The differences in the Grey landscape of Seattle reminded me that whatever I chose to do, I would not have the advantage of knowing the magical lay of the land any more than I knew the physical geography around the lake. I’d need help up there. But I wasn’t sure whom I could trust. I didn’t even know who the other mages that so upset Jewel were aside from her sister, Willow, and I hadn’t met her. I wasn’t sure about Ridenour’s involvement, but while he wasn’t a mage, he could still be trouble. I didn’t know who else was in the game; the only player I had any kind of line on was Jin, the yaomo. . . .
Thinking about the problem of Chinese demons, I paused for a light at Fourth Avenue and spotted a familiar-looking black coat and hat in the crowd on the opposite sidewalk. I thought about trying to call out to Quinton, but the distance was too great to expect him to hear me. I’d barely formulated the thought, though, when he turned and went across in the other direction, heading north toward Marion Street and the library. I would have liked to catch up to him, but I didn’t have the time, so I contented myself that I’d be able to page him once I was done with Solis and not have to tell him I was going on the lam from the cops.
The cliché from a dozen old crime movies made me smile and I was still smiling when I entered the police headquarters lobby. Solis and his dour expression wiped that off my face soon enough. He escorted me through the security checkpoint and deep into the building to a small room with a sign beside the door that read ATTORNEY CONSULTATION ROOM—NO UNAUTHORIZED RECORDING. That was more reassuring than having our chat in an interrogation room, but only a little, and I experienced an unpleasant jolt of alarm at the thought that Michael might have been wrong about Solis’s suspicions. The decor wasn’t any nicer, either, but at least the chairs were clean.
Solis closed the door behind us and dragged his chair to the short end of the table so he could sit at an angle and closer to me than the usual face-to-face formality of interrogation. I cocked an eyebrow at him.
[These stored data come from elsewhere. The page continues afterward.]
Lemma getMapLibreCoordinate_idempotent_witness :
  exists c0',
    (<[2%positive := [190; 5]%float]> (point_heap (-170) 5)%float : gmap loc (list float))
      !! 2%positive = Some [c0'; 5%float]
    /\ forall (fuel' : nat) (props : ObjectLiteral) (fs' : list MapGeoJSONFeature),
         getMapLibreCoordinate (S fuel')
           (mkEvent (mkLngLat 170 0)%float (Some (mkFeature 2%positive props :: fs')))
           (<[2%positive := [190; 5]%float]> (point_heap (-170) 5)%float)
         = (<[fresh (dom (<[2%positive := [190; 5]%float]>
                            (point_heap (-170) 5)%float))
              := [c0'; 5%float]]>
              (<[2%positive := [190; 5]%float]> (point_heap (-170) 5)%float),
            Some (Normal (Some (mkPicked
              (fresh (dom (<[2%positive := [190; 5]%float]>
                             (point_heap (-170) 5)%float))) props)))).
Proof.
  apply (getMapLibreCoordinate_idempotent 2 (mkLngLat 170 0)%float
           (mkFeature 1%positive []) [] (-170)%float [5%float]
           (point_heap (-170) 5)%float
           (<[2%positive := [190; 5]%float]> (point_heap (-170) 5)%float)
           (mkPicked 2%positive [])).
  - reflexivity.
  - vm_compute. reflexivity.
Defined.

Lemma getMapLibreCoordinate_empty_coordinates_witness :
  getMapLibreCoordinate 1 (mkEvent (mkLngLat 170 0)%float
                             (Some [mkFeature 1%positive []]))
    ({[ 1%positive := [] ]} : gmap loc (list float))
  = (<[fresh (dom ({[ 1%positive := [] ]} : gmap loc (list float))) := []]>
       {[ 1%positive := [] ]},
     Some (Normal (Some (mkPicked
       (fresh (dom ({[ 1%positive := [] ]} : gmap loc (list float)))) [])))).
Proof.
  apply (getMapLibreCoordinate_empty_coordinates 0 (mkLngLat 170 0)%float
           (mkFeature 1%positive []) [] {[ 1%positive := [] ]}).
  reflexivity.
Defined.

Section NormalizerNaN.

Local Open Scope float_scope.

Lemma gt_180_nan (click c0 : float) :
  PrimFloat.is_nan click = true \/ PrimFloat.is_nan c0 = true ->
  num_gt (num_abs (num_sub click c0)) (num_lit 180) = false.
Proof.
  intros Hn. cbn [num_gt num_abs num_sub IEEE].
  rewrite FloatAxioms.ltb_spec, FloatAxioms.abs_spec, FloatAxioms.sub_spec.
  assert (SF64sub (Prim2SF click) (Prim2SF c0) = S754_nan) as ->.
  { destruct Hn as [Hn|Hn]; apply is_nan_spec in Hn; rewrite Hn;
      [reflexivity | now destruct (Prim2SF click)]. }
  unfold SFltb. now destruct (Prim2SF (num_lit 180)).
Qed.

(** When the click longitude or the feature longitude is NaN the loop does
    not run: every comparison with NaN is false, and the coordinates are
    returned as they are, in a new array. *)
Theorem getMapLibreCoordinate_nan (fuel : nat) (ll : LngLat float)
  (f0 : MapGeoJSONFeature) (fs : list MapGeoJSONFeature) (c0 : float)
  (rest : list float) (h : gmap loc (list float)) :
  PrimFloat.is_nan (lng ll) = true \/ PrimFloat.is_nan c0 = true ->
  h !! geometry_coordinates f0 = Some (c0 :: rest) ->
  getMapLibreCoordinate (S fuel) (mkEvent ll (Some (f0 :: fs))) h
  = (<[fresh (dom h) := c0 :: rest]> h,
     Some (Normal (Some (mkPicked (fresh (dom h)) (properties f0))))).
Proof.
  intros Hn Hc. rewrite (getMapLibreCoordinate_hit (S fuel) ll f0 fs c0 rest h Hc).
  cbn [wrap]. now rewrite (gt_180_nan (lng ll) c0 Hn).
Qed.

End NormalizerNaN.

Lemma getMapLibreCoordinate_nan_witness :
  getMapLibreCoordinate 1 (point_event PrimFloat.nan 0%float)
    (point_heap 100%float 5%float)
  = (<[fresh (dom (point_heap 100%float 5%float)) := [100; 5]%float]>
       (point_heap 100%float 5%float),
     Some (Normal (Some (mkPicked (fresh (dom (point_heap 100%float 5%float))) [])))).
Proof.
  apply (getMapLibreCoordinate_nan 0 (mkLngLat PrimFloat.nan 0%float)
           (mkFeature 1%positive []) [] 100%float [5%float]).
  - left. reflexivity.
  - reflexivity.
Defined.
“You’re not here under any sort of charges, Ms. Blaine,” he offered. “This is not a formal meeting.”
I made a show of glancing around the room. “I feel like I ought to have my lawyer. . . .”
“I assure you, that’s not the case. Now, in the matter of William Novak—”
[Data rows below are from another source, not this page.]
(** * Audio splitting utilities: interval arithmetic, timestamp CSV and
      input-file inference

    Shallow embedding of [split_audio_by_silence.py] and
    [split_audio_by_csv.py], and the properties of their specification. *)

From Stdlib Require Import ZArith List Bool Lia String Ascii DecimalPos DecimalN.
Import ListNotations.
Local Open Scope Z_scope.

(** ** Python floats

    A Python [float] is an IEEE-754 binary64 number.  Every finite binary64
    value is an integer multiple of [2^-1074] (the smallest subnormal), so a
    finite float is represented exactly by that integer: [Fin k] stands for
    [k * 2^-1074].  The two zeros, which compare equal in Python, are both
    [Fin 0].  Arithmetic computes the exact rational result and rounds it to
    53 significant bits, ties to even, as the hardware does. *)

Module Float64.

Inductive float : Type :=
| NaN
| Inf (neg : bool)
| Fin (k : Z).

(** Number of quanta in [1.0], and the first magnitude that overflows
    ([2^1024] in quanta). *)
Definition unit_scale : Z := 2 ^ 1074.
Definition overflow_bound : Z := 2 ^ 2098.

(** [rne_div p q]: the integer nearest to [p / q], ties to the even one
    ([q] positive). *)
Definition rne_div (p q : Z) : Z :=
  let a := p / q in
  match 2 * (p mod q) ?= q with
  | Lt => a
  | Gt => a + 1
  | Eq => if Z.even a then a else a + 1
  end.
“Who filed the missing person report?” I cut in.
Solis blinked. “Mr. Novak’s doctor.”
“Which Mr. Novak and which doctor?”
“William’s attending physician, Dr. Booth, at Harbor View. According to his report, he became alarmed when his patient missed several appointments in a row. Mr. Novak was considered psychologically fragile. Is that all you want to know?”
“It’ll do.”
“Tell me all of your interactions with William Novak from the time you returned from England, please.”
“I’ve already gone over them with you once.”
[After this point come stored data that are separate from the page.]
(** The run ends without an exception, after one JSON response whose
    status is among [codes] and which carries the CORS headers. *)
Definition json_reply (codes : list Z) (m : M unit) : Prop :=
  exists code data,
    replies m code (JsonDumps data) /\ carries_cors (fst m) /\ In code codes.

End Observations.


(** ** Reading a run, continued *)


(** At most one read of the request stream and at most one upstream call;
    a 200 only after an upstream call; a 400, 404 or 413 only without. *)
Definition disciplined (t : trace) : Prop :=
  (length (body_reads t) <= 1)%nat /\
  (length (upstream_calls t) <= 1)%nat /\
  (status_codes t = [200] -> exists r, upstream_calls t = [r]) /\
  (forall code, In code [400; 404; 413] ->
                status_codes t = [code] -> upstream_calls t = []).


(** ** Sample requests and upstream answers *)

Module Sample.

(** A JSON string literal, and the same inside another JSON string. *)
Definition q (s : string) : string := dq ++ s ++ dq.
Definition esc (s : string) : string := "\" ++ dq ++ s ++ "\" ++ dq.

(** A POST whose [Content-Length] is the length of its body. *)
Definition post (p : string) (body : bytes) : request :=
  {| path := p;
     requestline := "POST " ++ p ++ " HTTP/1.1";
     content_length := Some (string_of_Z (Z.of_nat (String.length body)));
     rfile := body |}.

(** A POST whose [Content-Length] header is [len], whatever it delivers. *)
Definition declare (p : string) (len : string) (body : bytes) : request :=
  {| path := p;
     requestline := "POST " ++ p ++ " HTTP/1.1";
     content_length := Some len;
     rfile := body |}.

(** A POST that declares [len] bytes and has sent none of them yet. *)
Definition announce (p : string) (len : string) : request := declare p len "".

Definition world_of (up : http_request -> exn + bytes) : world :=
  {| API_KEY := "sk-ant-test"; urlopen := up; index_html := None |}.

(** The endpoint answers 2xx with [raw]; answers with an error status; is
    not reachable. *)
Definition answers (raw : bytes) : world := world_of (fun _ => inr raw).
Definition rejects (code : Z) (reason : string) (raw : bytes) : world :=
  world_of (fun _ => inl (HTTPError code reason raw)).
Definition unreachable : world :=
  world_of (fun _ => inl (URLError "[Errno 111] Connection refused")).

(** [{"food": " apple "}] *)
Definition apple_request : request :=
  post "/api/analyze" ("{" ++ q "food" ++ ": " ++ q " apple " ++ "}").


(** [{"food": 42}] *)
Definition number_request : request :=
  post "/api/analyze" ("{" ++ q "food" ++ ": 42}").

(** [{"food": "apple"] *)
Definition truncated_request : request :=
  post "/api/analyze" ("{" ++ q "food" ++ ": " ++ q "apple").

(** [{"image": "aGVsbG8=", "media_type": "image/png"}] *)
Definition photo_request : request :=
  post "/api/analyze-image"
    ("{" ++ q "image" ++ ": " ++ q "aGVsbG8=" ++ ", "
         ++ q "media_type" ++ ": " ++ q "image/png" ++ "}").



(** [not json] under a declared length of 10,000,001 bytes *)
Definition oversize_garbage : request :=
  declare "/api/analyze-image" "10000001" "not json".


(** [{"content":[{"type":"text","text":"{\"food\":\"apple\",\"rating\":9}"}]}] *)
Definition apple_envelope : bytes :=
  "{" ++ q "content" ++ ":[{" ++ q "type" ++ ":" ++ q "text" ++ ","
      ++ q "text" ++ ":" ++ dq
      ++ "{" ++ esc "food" ++ ":" ++ esc "apple" ++ "," ++ esc "rating" ++ ":9}"
      ++ dq ++ "}]}".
“I am aware of that, but I want to hear it again. Please include as many particulars as you can remember.” He took a notebook out of his jacket pocket and flipped it open to a marked page. I assumed he wanted to check my new statements against the old, and that irritated me for an instant, until I thought what a good opportunity it really was to color in some persuasive bits of truth....
We fenced back and forth for a while, him picking at details, me filling in petty information that revealed little. Finally, he sat back, giving me a long, considering stare. “We should give up this pretense. I do not want to know what Michael Novak told you earlier today. What I do want are details that prove or disprove his tale. So, again, what can you tell me?”
So he knew I’d seen Michael. I wondered which of us he was having watched.... “Do you really believe Michael Novak is responsible for his brother’s disappearance?” I asked.
“Like you with your interest in Steven Leung’s case, I find myself plucking at threads, looking for a pattern. There are more pressing cases that should occupy me, which is why I asked you here. I can spare very little time for this, but I cannot put it aside. There is a shape of a crime, but no clear picture. It is so much smoke and mirrors without substance,” he spat. Frustrated whips of orange energy around him punctuated his unhappy words.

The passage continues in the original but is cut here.